**Requirement:** Transcribe the records word for word, beginning with the first line and ending with the line that contains "[reflexivity | discriminate]."; include nothing else.

**Material for the task:**
Lemma fail_fast_after_nonzero_exit_witness :
  exits_nonzero build_breaks build 2 "out" "err"
  /\ (forall j, (position build < position j)%nat ->
                ~ In (Run (command j)) (trace_of build_breaks))
  /\ exit_code build_breaks = 1.
Proof.
  assert (H : exits_nonzero build_breaks build 2 "out" "err").
  { split; [reflexivity | discriminate]. }
  split; [exact H |].
  apply (fail_fast_after_nonzero_exit build_breaks build 2 "out" "err" H).
  intros j rc' out' err' Hlt [E Hne].
  destruct j; cbn in Hlt; try lia.
  vm_compute in E. injection E as <- _ _. now apply Hne.
Defined.

(** C3. The commands invoked are those of a prefix of install, build,
    test, lint, in that order, and a step's command is invoked only when
    every earlier step has exited with code 0. *)
Theorem invocations_prefix_of_steps env :
  exists n,
    invocations (trace_of env) = map command (firstn n steps)
    /\ forall k, In (Run (command k)) (trace_of env) -> reached env k.
Proof.
  destruct (stop_point env) as [H | (k & R & P)].
  - exists 4%nat. split; [now apply invocations_all_pass |].
    intros k _ j _. now apply all_pass_spec.
  - exists (position k). split; [now apply invocations_stop |].
    intros j Hin i Hi. apply in_run_invocations in Hin.
    rewrite (invocations_stop _ _ R P) in Hin.
    apply in_map_command, in_firstn_position in Hin.
    apply R. lia.
Qed.

Lemma invocations_prefix_of_steps_witness :
  In (Run (command build)) (trace_of build_breaks)
  /\ reached build_breaks build.
Proof.
  assert (I : In (Run (command build)) (trace_of build_breaks)).
  { vm_compute. tauto. }
  split; [exact I |].
  destruct (invocations_prefix_of_steps build_breaks) as (n & _ & H).
  exact (H build I).
Defined.

(** C8. The exit code is 0 exactly when all four steps exit with code 0,
    and 1 in every other case, whether a command exits non-zero or an
    invocation fails; no other code is produced. *)
Theorem exit_code_zero_or_one env :
  exit_code env = (if all_pass env then 0 else 1)
  /\ (exit_code env = 0 \/ exit_code env = 1).
Proof.
  rewrite exit_code_spec. split; [reflexivity |].
  destruct (all_pass env); auto.
Qed.

(** C10. Every run starts with the header line and a blank line, before
    any banner is printed and before any command is invoked. *)
Theorem header_first env :
  exists rest,
    trace_of env = Print Message header :: Print Message "" :: rest
    /\ render (trace_of env) = (header ++ nl ++ nl ++ render rest)%string.
Proof.
  destruct (stop_point env) as [H | (k & R & P)].
  - rewrite (trace_all_pass _ H). eexists. split; reflexivity.
  - rewrite (trace_stop _ _ R P). eexists. split; reflexivity.
Qed.

(** ** Counting the final message *)

Lemma times_app ev t1 t2 : times ev (t1 ++ t2) = (times ev t1 + times ev t2)%nat.
Proof. apply count_occ_app. Qed.

Lemma times_echo_message o s text :
  o <> Message -> times (Print Message text) (echo o s) = 0%nat.
Proof.
  intros H. unfold echo, times. destruct (truthy s); [| reflexivity].
  apply count_occ_cons_neq. congruence.
Qed.

Lemma final_message_not_in_block env k :
  times (Print Message final_message) (ok_events env k) = 0%nat.
Proof.
  unfold ok_events. rewrite !times_app, times_echo_message by discriminate.
  destruct k; reflexivity.
Qed.
(** * pgAdmin pod assembly and its supervisor script

    A shallow embedding of [internal/controller/standalone_pgadmin/pod.go]:

    - [Projection]: the Go function [podConfigFiles], which builds the list
      of volume projections of the configuration volume;
    - [Monitor]: the Bash routine that [startupScript] assembles
      ([startScript] followed by [reloadScript], run as the shell function
      [monitor] under [bash -ceu]), given as an executable transition
      function over the part of the operating system the routine can
      observe: a clock, the modification time of the watched file and the
      process table. *)

From Stdlib Require Import ZArith Lia.
From stdpp Require Import base gmap list strings pretty.

(** ** The configuration volume *)

Module Projection.

(** The Kubernetes API types the function reads or builds, field by field;
    a Go pointer is an [option]. *)
Record LocalObjectReference := mkRef { Name : string }.

Record KeyToPath := mkKeyToPath { Key : string; Path : string }.

Record ConfigMapProjection := mkConfigMapProjection {
  cmLocalObjectReference : LocalObjectReference;
  cmItems : list KeyToPath;
  cmOptional : option bool
}.

Record SecretProjection := mkSecretProjection {
  secLocalObjectReference : LocalObjectReference;
  secItems : list KeyToPath;
  secOptional : option bool
}.

Record SecretKeySelector := mkSecretKeySelector {
  selLocalObjectReference : LocalObjectReference;
  selKey : string;
  selOptional : option bool
}.

(** A projection names one source; the function only ever fills [Secret]
    or [ConfigMap] and copies whatever the user listed. *)
Record VolumeProjection := mkVolumeProjection {
  Secret : option SecretProjection;
  ConfigMap : option ConfigMapProjection
}.

Record ConfigMapObject := mkConfigMap { cmName : string }.

Record PGAdminConfiguration := mkPGAdminConfiguration {
  Files : list VolumeProjection;
  LDAPBindPassword : option SecretKeySelector
}.

Record PGAdminSpec := mkPGAdminSpec { Config : PGAdminConfiguration }.

Record PGAdmin := mkPGAdmin {
  pgName : string;
  pgNamespace : string;
  Spec : PGAdminSpec
}.

Definition configMountPath : string := "/etc/pgadmin/conf.d".
Definition ldapFilePath : string := "~postgres-operator/ldap-bind-password".

Section Keys.

(** The two keys of the operator's ConfigMap are constants of the package
    declared outside this file. *)
Variables settingsConfigMapKey settingsClusterMapKey : string.

Definition configFilePath : string := "~postgres-operator/" +:+ settingsConfigMapKey.
Definition clusterFilePath : string := "~postgres-operator/" +:+ settingsClusterMapKey.

(** The projection of the operator's own ConfigMap. *)
Definition configMapProjection (cm : ConfigMapObject) : VolumeProjection :=
  mkVolumeProjection None
    (Some (mkConfigMapProjection (mkRef (cmName cm))
             [mkKeyToPath settingsConfigMapKey configFilePath;
              mkKeyToPath settingsClusterMapKey clusterFilePath]
             None)).

(** The projection of the Secret that holds the LDAP bind password. *)
Definition ldapProjection (sel : SecretKeySelector) : VolumeProjection :=
  mkVolumeProjection
    (Some (mkSecretProjection (selLocalObjectReference sel)
             [mkKeyToPath (selKey sel) ldapFilePath]
             (selOptional sel)))
    None.

(** [podConfigFiles]. The ConfigMap comes by pointer and its name is read
    without a nil check, so a nil pointer panics: [None]. *)
Definition podConfigFiles (configmap : option ConfigMapObject) (pgadmin : PGAdmin)
  : option (list VolumeProjection) :=
  match configmap with
  | None => None
  | Some cm =>
      let config := (app [] (Files (Config (Spec pgadmin)))) ++ [configMapProjection cm] in
      match LDAPBindPassword (Config (Spec pgadmin)) with
      | Some sel => Some (config ++ [ldapProjection sel])
      | None => Some config
      end
  end.

End Keys.

End Projection.

(** ** The system configuration written by the init container *)

Module Startup.

Import Projection.

(** What [json.load] can return. *)
#[warnings="-register-all"]
Inductive Json :=
| JNull
| JBool (b : bool)
| JNumber (literal : string)
| JString (s : string)
| JArray (l : list Json)
| JObject (items : list (string * Json)).

(** [re.compile(r'[A-Z_0-9]+').fullmatch(k)]. *)
Definition conf_char (c : Ascii.ascii) : bool :=
  let n := Ascii.nat_of_ascii c in
  ((65 <=? n) && (n <=? 90)) || (n =? 95) || ((48 <=? n) && (n <=? 57)).

Definition fullmatch (k : string) : bool :=
  match k with
  | EmptyString => false
  | _ => forallb conf_char (String.list_ascii_of_string k)
  end.

Definition ldapPasswordAbsolutePath : string :=
  configMountPath +:+ "/" +:+ ldapFilePath.

Section Script.

(** The settings key is a constant of the package declared elsewhere;
    [json.load] and the result of the [glob] come from Python. *)
Variable settingsConfigMapKey : string.
Variable json_load : string → option Json.
Variable default_binary_paths : Json.

(** [globals().update({k: v for k, v in _data.items() if _conf.fullmatch(k)})]. *)
Definition update_globals (items : list (string * Json)) (g : gmap string Json)
  : gmap string Json :=
  fold_left (λ g kv, if fullmatch kv.1 then <[kv.1 := kv.2]> g else g) items g.

(** The script [configSystem] that [startupCommand] writes to
    [config_system.py], run over the files of the configuration volume: the
    settings it defines, that is the names made of capitals, digits and
    underscores (the modules it imports and its temporaries [_f], [_conf]
    and [_data] are not tracked), or [None] when [open] or [json.load]
    raises. *)
Definition configSystem (files : gmap string string) : option (gmap string Json) :=
  let g0 : gmap string Json := {[ "DEFAULT_BINARY_PATHS" := default_binary_paths ]} in
  match files !! (configMountPath +:+ "/" +:+ configFilePath settingsConfigMapKey) with
  | None => None
  | Some text =>
      match json_load text with
      | None => None
      | Some data =>
          let g1 := match data with
                    | JObject items => update_globals items g0
                    | _ => g0
                    end in
          Some match files !! ldapPasswordAbsolutePath with
               | Some password => <["LDAP_BIND_PASSWORD" := JString password]> g1
               | None => g1
               end
      end
  end.

End Script.

End Startup.

(** ** The supervisor script *)

Module Monitor.

Local Open Scope Z_scope.

(** Process ids are what [$!] yields and what names a [/proc/<pid>]
    directory. *)
Definition pid := positive.

(** What the script can see of its surroundings: the file-system clock, the
    modification time of [${cluster_file}] ([None] when the file does not
    exist) and the ids that have a [/proc/<pid>] directory. *)
Record World := mkWorld {
  clock : Z;
  cluster_file : option Z;
  procs : gset pid
}.

(** Things that happen to the world while the script is blocked in
    [read -t 5] or in a child command. Time only moves forward; a write
    stamps the file with the current clock reading; [Replace] swaps the
    file for one carrying any stamp, or removes it; a process may die. *)
Inductive EnvEvent :=
| Elapse (d : positive)
| WriteFile
| Replace (m : option Z)
| Kill (p : pid).

Definition env_step (w : World) (e : EnvEvent) : World :=
  match e with
  | Elapse d => mkWorld (clock w + Z.pos d) (cluster_file w) (procs w)
  | WriteFile => mkWorld (clock w) (Some (clock w)) (procs w)
  | Replace m => mkWorld (clock w) m (procs w)
  | Kill p => mkWorld (clock w) (cluster_file w) (procs w ∖ {[p]})
  end.

Definition env_steps (es : list EnvEvent) (w : World) : World :=
  fold_left env_step es w.

(** The variables of the running loop: the modification time of the pipe
    behind [/proc/self/fd/${fd}], fixed when the descriptor is opened, and
    the content of [$PGADMIN4_PIDFILE]. *)
Record State := mkState {
  env : World;
  fd_mtime : Z;
  pidfile : pid
}.

(** The commands the script executes, in order, with what they returned. *)
Inductive Action :=
| Echo (msg : string)
| Setup (status : Z)
| Spawn (p : pid)
| WritePid (p : pid)
| LoadServers (status : Z)
| OpenFd (t : Z)
| TestNewer (newer : bool)
| Stat (t : option Z)
| TestProc (p : pid) (alive : bool).

(** Under [bash -e] a failing simple command ends the script with that
    command's status. *)
Inductive Outcome :=
| Running (s : State)
| Exited (status : Z) (w : World).

(** [[ file -nt fd ]]: the file exists and is strictly newer than the open
    descriptor. *)
Definition newer_than (file : option Z) (fd : Z) : bool :=
  match file with
  | Some t => bool_decide (fd < t)
  | None => false
  end.

(** [pgadmin4 &]: a new process appears under the id the system chose. *)
Definition spawn (p : pid) (w : World) : World :=
  mkWorld (clock w) (cluster_file w) ({[p]} ∪ procs w).

(** [[ -d /proc/<pid> ]]. *)
Definition alive (p : pid) (w : World) : bool := bool_decide (p ∈ procs w).

(** What the system supplies to the start-up sequence: the exit status of
    the two [setup.py] runs, what happens meanwhile, and the id given to the
    first [pgadmin4]. *)
Record BootEnv := mkBootEnv {
  setup_status : Z;
  during_setup : list EnvEvent;
  boot_pid : pid;
  boot_load_status : Z;
  during_boot_load : list EnvEvent
}.

(** How the start-up sequence ends: pgAdmin runs under the recorded id, or
    a command failed and [bash -e] ended the script. *)
Inductive Booted :=
| Started (w : World) (p : pid)
| Aborted (status : Z) (w : World).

**The answer:**
Lemma fail_fast_after_nonzero_exit_witness :
  exits_nonzero build_breaks build 2 "out" "err"
  /\ (forall j, (position build < position j)%nat ->
                ~ In (Run (command j)) (trace_of build_breaks))
  /\ exit_code build_breaks = 1.
Proof.
  assert (H : exits_nonzero build_breaks build 2 "out" "err").
  { split; [reflexivity | discriminate]. }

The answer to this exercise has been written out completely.